There has been evidence that ETC is defective in AAD. A microarray study identified 47 significantly differentially expressed genes in AAA patients compared with controls. GO functional analysis revealed that these genes play important roles in electron transport chain[144]. Moreover, the protein level of Complexes I through IV was significantly increased in Fibulin4^R/R aortas compared with Fibulin-4^+/+, whereas Complex V had no significant change. In Fibulin-4^R/R mice, the extracellular matrix protein Fibulin-4 was significantly reduced, which results in decreased blood ketone and hepatic fatty acid levels, indicating dysregulated metabolism to promote thoracic aortic aneurysm formation[145]. It has been observed that CR exacerbated Ang II-induced AAA formation in p53^-/- mice. Notably, knockout of p53 promoted Ang II-induced AAA via inhibiting the expression of cytochrome C oxidase assembly protein 2 (SCO2) which is a component of the complex IV.[40] Accordingly, the enzymatic activities of citrate synthase and cytochrome C oxidase, serving as biomarkers of mitochondrial respiratory chain functionality, were significantly reduced in the AAA aorta[146]. Consistently, the transcriptomics and metabolic analysis of aortas from an MFS mouse model revealed that mitochondrial complexes were reduced. Supplementation with mitochondrial metabolism NAD precursor nicotinamide riboside improves mitochondrial function to reverse aortic aneurysm[147]. Taken together, the absence of ETC might aggravate the occurrence of AAA, suggesting mitochondrial boosting strategies as a potential treatment to managing aortic aneurysms and therapies targeting ETC could benefit patients with AAA.
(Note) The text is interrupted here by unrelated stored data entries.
(* ===== verification/TcpSession.v ===== *)
(** * Native sessions end to end ([src/iicp_tcp.rs])

    The consumer of [TcpClient.v] connected to the provider of [TcpServer.v].
    The provider is a [Transport]: a write makes arrive the frames the
    connection handler writes for the bytes received so far, beyond those it
    had written before.  Once the handshake is done ([client_ready]) every
    operation of the client is shown to return what the provider's callbacks
    say, and to leave the session ready for the next one. *)

From S2P Require Import Prelude Text Framing Json Cbor CodecModel Gate ResponseSequence NativePayload TcpServer TcpClient.

Record server_peer := mkPeer {
  sp_server : IicpTcpServer;
  sp_gate : option ConcurrencyGate;
  sp_timeout_ms : Z;
  sp_received : list (list byte)
}.

Section session.
Context {cbor_codec : CborCodec} {json_codec : JsonCodec}.

Definition sp_written (p : server_peer) : list (list byte) :=
  written (handle_connection (sp_server p) (sp_gate p) (sp_received p)).

#[export] Instance server_transport : Transport server_peer := {|
  peer_write p data :=
    let p' := mkPeer (sp_server p) (sp_gate p) (sp_timeout_ms p) (sp_received p ++ [data]) in
    Ok (p', concat (drop (length (sp_written p)) (sp_written p')));
  peer_short p := ETimeout (sp_timeout_ms p)
|}.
The TCA cycle, also known as the citric acid cycle or the Krebs cycle, is a series of reactions in a closed loop that forms a metabolic engine within cells (Figure 5). While the TCA cycle is vital of the oxidation of substrates for energy production (ATP), TCA cycle metabolites have been demonstrated to serve as signaling molecules with functions regulating chromatin modifications, DNA methylation, the hypoxic response, and immunity, leading to change cell function and fate in diverse diseases[148]. Sodium pyruvate (SP), a substrate of the TCA cycle, has been demonstrated to be the potential target for hypoxic-ischemic encephalopathy. SP improved cerebral metabolism via maintaining ATP levels and inhibiting intracellular reactive oxygen species (ROS) levels to alleviate brain damage and enhance neurological performance[149]. Mechanistically, it has been found that visnagin bound to mitochondrial malate dehydrogenase (MDH2) which was a key enzyme in the TCA cycle, resulting in reducing doxorubicin-induced cardiomyocytes apoptosis and increasing cardiac contractility in mice[150]. Furthermore, a maladaptive increase in anaplerosis via malic enzyme 1 (ME1) in TCA is associated with reduced GSH content. In hypertrophic rat hearts, inhibition of ME1 expression can reduce pyruvate carboxylation, reduce lactate accumulation, and restore GSH content, thereby normalizing hypertrophy[151].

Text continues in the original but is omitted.